● What the task asks
Only the lines below starting at the one containing "VList l => match" and ending at the one containing "([Buffer], the ['hex']" belong in the answer, each copied exactly.

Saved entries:
------------------------------------------------

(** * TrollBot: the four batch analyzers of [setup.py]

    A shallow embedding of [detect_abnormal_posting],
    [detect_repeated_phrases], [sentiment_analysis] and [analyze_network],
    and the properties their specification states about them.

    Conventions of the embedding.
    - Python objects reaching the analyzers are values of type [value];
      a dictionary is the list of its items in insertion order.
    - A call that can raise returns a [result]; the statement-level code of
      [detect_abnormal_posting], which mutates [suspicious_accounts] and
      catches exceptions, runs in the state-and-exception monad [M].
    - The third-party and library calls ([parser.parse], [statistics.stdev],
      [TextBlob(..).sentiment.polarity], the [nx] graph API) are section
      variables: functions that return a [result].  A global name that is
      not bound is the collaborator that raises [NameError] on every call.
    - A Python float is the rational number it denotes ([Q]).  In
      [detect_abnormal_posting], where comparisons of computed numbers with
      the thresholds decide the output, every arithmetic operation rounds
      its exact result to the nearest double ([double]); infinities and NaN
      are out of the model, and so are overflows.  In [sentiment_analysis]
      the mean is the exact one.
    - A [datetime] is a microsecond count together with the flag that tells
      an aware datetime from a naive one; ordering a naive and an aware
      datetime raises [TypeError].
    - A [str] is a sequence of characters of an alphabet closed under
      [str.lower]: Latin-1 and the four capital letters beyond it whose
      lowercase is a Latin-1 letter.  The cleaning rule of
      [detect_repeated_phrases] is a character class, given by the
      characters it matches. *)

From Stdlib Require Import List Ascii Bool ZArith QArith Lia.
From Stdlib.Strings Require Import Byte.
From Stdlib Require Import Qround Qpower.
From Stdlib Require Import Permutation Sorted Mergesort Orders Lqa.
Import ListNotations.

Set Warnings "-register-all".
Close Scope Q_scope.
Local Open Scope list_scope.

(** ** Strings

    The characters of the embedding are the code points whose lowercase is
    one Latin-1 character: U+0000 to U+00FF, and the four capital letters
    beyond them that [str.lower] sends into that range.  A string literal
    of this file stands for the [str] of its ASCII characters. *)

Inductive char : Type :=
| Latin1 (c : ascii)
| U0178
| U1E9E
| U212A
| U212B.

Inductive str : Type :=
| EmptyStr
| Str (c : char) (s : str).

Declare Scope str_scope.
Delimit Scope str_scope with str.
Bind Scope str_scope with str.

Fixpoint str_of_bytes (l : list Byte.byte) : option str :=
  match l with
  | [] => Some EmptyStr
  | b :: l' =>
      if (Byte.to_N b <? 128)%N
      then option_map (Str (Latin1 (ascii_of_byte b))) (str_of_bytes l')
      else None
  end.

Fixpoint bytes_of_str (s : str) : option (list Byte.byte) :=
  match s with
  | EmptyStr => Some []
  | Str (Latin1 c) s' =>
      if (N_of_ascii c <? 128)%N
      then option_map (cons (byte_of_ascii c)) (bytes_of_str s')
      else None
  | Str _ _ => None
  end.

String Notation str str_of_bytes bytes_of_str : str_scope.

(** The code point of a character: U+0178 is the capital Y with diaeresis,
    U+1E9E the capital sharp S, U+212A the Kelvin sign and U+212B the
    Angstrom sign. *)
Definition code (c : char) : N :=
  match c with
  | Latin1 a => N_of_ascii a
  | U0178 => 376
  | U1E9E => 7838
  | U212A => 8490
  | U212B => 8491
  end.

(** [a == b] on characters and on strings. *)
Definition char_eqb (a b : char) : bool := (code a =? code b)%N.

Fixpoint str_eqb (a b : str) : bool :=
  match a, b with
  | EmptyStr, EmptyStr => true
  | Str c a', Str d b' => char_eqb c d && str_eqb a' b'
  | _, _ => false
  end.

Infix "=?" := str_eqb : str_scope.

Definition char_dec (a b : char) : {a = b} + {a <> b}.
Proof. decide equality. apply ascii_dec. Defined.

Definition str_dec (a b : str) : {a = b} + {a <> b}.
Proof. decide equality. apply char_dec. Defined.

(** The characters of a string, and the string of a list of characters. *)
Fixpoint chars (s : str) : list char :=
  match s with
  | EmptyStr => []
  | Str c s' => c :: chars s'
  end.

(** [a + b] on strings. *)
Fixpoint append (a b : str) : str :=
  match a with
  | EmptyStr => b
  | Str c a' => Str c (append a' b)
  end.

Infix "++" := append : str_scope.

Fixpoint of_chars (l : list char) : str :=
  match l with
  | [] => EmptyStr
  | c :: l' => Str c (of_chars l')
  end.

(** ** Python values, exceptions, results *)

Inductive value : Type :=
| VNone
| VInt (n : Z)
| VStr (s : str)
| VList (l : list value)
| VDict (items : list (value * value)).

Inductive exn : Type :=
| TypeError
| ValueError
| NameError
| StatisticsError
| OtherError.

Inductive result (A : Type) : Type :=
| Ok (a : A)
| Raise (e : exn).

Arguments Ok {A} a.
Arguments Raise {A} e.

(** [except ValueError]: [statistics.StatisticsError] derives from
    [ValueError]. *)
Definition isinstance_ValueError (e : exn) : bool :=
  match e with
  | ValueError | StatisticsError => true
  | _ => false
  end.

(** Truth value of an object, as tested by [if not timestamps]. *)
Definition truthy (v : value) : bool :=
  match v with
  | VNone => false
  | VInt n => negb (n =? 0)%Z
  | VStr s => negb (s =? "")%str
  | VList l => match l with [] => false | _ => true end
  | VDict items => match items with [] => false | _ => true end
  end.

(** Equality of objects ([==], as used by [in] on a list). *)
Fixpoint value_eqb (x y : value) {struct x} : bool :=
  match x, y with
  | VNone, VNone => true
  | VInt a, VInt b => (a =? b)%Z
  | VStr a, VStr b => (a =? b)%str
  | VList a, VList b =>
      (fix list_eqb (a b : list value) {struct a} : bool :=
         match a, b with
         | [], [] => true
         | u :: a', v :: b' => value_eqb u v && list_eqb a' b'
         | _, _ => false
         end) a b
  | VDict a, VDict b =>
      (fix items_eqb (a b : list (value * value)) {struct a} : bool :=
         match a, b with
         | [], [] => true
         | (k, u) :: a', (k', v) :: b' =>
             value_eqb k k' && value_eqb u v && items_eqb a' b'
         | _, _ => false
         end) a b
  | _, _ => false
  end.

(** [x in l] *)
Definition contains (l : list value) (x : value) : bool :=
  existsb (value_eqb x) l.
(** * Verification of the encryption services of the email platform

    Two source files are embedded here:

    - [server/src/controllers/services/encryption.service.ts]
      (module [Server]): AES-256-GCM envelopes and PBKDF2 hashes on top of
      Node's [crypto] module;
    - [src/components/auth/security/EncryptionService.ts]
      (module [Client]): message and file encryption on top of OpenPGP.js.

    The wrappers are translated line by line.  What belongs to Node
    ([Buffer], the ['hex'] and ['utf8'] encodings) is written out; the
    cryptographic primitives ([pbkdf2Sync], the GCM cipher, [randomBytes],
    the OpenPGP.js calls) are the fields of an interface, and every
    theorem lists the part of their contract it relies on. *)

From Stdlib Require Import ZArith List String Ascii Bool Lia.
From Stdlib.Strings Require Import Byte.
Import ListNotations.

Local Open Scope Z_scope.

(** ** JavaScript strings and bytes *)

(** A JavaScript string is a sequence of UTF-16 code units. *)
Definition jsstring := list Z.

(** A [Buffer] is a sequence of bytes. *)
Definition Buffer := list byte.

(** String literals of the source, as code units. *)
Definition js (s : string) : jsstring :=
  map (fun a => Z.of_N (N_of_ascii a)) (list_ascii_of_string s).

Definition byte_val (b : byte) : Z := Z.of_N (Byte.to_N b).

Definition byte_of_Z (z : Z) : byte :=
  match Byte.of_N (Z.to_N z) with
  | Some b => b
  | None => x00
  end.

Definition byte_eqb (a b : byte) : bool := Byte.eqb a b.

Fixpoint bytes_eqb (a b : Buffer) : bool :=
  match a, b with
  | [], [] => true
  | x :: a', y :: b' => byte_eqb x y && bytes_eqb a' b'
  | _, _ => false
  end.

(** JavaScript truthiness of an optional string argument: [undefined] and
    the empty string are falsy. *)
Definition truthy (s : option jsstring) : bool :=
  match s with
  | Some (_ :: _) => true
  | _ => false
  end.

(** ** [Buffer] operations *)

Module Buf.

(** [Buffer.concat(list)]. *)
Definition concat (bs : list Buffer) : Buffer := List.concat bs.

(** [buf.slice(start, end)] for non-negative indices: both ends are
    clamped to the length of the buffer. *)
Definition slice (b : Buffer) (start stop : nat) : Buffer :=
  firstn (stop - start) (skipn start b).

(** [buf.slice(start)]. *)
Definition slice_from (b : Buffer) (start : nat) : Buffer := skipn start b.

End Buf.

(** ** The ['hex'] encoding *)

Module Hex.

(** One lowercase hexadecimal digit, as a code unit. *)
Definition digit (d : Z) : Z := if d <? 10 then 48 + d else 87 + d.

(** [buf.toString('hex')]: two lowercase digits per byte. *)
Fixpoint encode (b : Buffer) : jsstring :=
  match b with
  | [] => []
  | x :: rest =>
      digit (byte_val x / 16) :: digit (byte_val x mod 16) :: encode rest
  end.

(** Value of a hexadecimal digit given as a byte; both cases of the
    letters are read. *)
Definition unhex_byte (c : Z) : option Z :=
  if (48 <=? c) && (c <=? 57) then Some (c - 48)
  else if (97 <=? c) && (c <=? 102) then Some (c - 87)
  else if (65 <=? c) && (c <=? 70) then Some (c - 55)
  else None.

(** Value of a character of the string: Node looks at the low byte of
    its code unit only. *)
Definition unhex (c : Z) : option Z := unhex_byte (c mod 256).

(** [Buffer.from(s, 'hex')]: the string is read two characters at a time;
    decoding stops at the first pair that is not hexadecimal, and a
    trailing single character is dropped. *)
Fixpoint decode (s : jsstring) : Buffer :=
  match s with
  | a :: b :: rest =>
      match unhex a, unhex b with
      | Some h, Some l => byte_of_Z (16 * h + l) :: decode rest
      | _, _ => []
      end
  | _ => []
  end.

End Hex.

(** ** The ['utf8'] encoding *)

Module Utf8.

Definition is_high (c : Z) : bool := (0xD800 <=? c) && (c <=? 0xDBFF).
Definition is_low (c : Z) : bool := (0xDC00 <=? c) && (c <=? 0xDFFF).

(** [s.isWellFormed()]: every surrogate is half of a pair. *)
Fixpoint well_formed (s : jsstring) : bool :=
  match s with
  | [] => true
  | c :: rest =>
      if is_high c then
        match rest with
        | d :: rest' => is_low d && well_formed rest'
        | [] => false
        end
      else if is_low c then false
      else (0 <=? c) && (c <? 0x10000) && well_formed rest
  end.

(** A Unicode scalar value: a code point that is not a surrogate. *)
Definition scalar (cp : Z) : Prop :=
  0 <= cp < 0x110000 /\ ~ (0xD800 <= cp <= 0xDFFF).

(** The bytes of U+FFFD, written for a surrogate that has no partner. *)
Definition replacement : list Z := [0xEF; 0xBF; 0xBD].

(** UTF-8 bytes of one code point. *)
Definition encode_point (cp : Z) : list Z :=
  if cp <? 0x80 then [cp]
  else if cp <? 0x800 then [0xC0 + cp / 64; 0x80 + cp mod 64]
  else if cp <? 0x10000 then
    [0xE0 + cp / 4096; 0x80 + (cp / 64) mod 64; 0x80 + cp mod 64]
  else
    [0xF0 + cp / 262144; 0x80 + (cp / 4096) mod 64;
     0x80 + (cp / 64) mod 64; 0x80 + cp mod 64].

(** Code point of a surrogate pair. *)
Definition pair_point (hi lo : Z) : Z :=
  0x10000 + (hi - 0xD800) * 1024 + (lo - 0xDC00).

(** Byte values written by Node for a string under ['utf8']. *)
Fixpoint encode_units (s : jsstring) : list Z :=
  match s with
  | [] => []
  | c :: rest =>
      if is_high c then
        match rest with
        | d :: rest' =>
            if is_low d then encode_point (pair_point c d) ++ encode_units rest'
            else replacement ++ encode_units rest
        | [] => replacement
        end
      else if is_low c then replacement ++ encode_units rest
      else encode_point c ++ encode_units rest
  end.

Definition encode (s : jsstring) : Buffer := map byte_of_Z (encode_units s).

------------------------------------------------

● Exercise output
  | VList l => match l with [] => false | _ => true end
  | VDict items => match items with [] => false | _ => true end
  end.

(** Equality of objects ([==], as used by [in] on a list). *)
Fixpoint value_eqb (x y : value) {struct x} : bool :=
  match x, y with
  | VNone, VNone => true
  | VInt a, VInt b => (a =? b)%Z
  | VStr a, VStr b => (a =? b)%str
  | VList a, VList b =>
      (fix list_eqb (a b : list value) {struct a} : bool :=
         match a, b with
         | [], [] => true
         | u :: a', v :: b' => value_eqb u v && list_eqb a' b'
         | _, _ => false
         end) a b
  | VDict a, VDict b =>
      (fix items_eqb (a b : list (value * value)) {struct a} : bool :=
         match a, b with
         | [], [] => true
         | (k, u) :: a', (k', v) :: b' =>
             value_eqb k k' && value_eqb u v && items_eqb a' b'
         | _, _ => false
         end) a b
  | _, _ => false
  end.

(** [x in l] *)
Definition contains (l : list value) (x : value) : bool :=
  existsb (value_eqb x) l.
(** * Verification of the encryption services of the email platform

    Two source files are embedded here:

    - [server/src/controllers/services/encryption.service.ts]
      (module [Server]): AES-256-GCM envelopes and PBKDF2 hashes on top of
      Node's [crypto] module;
    - [src/components/auth/security/EncryptionService.ts]
      (module [Client]): message and file encryption on top of OpenPGP.js.

    The wrappers are translated line by line.  What belongs to Node
    ([Buffer], the ['hex'] and ['utf8'] encodings) is written out; the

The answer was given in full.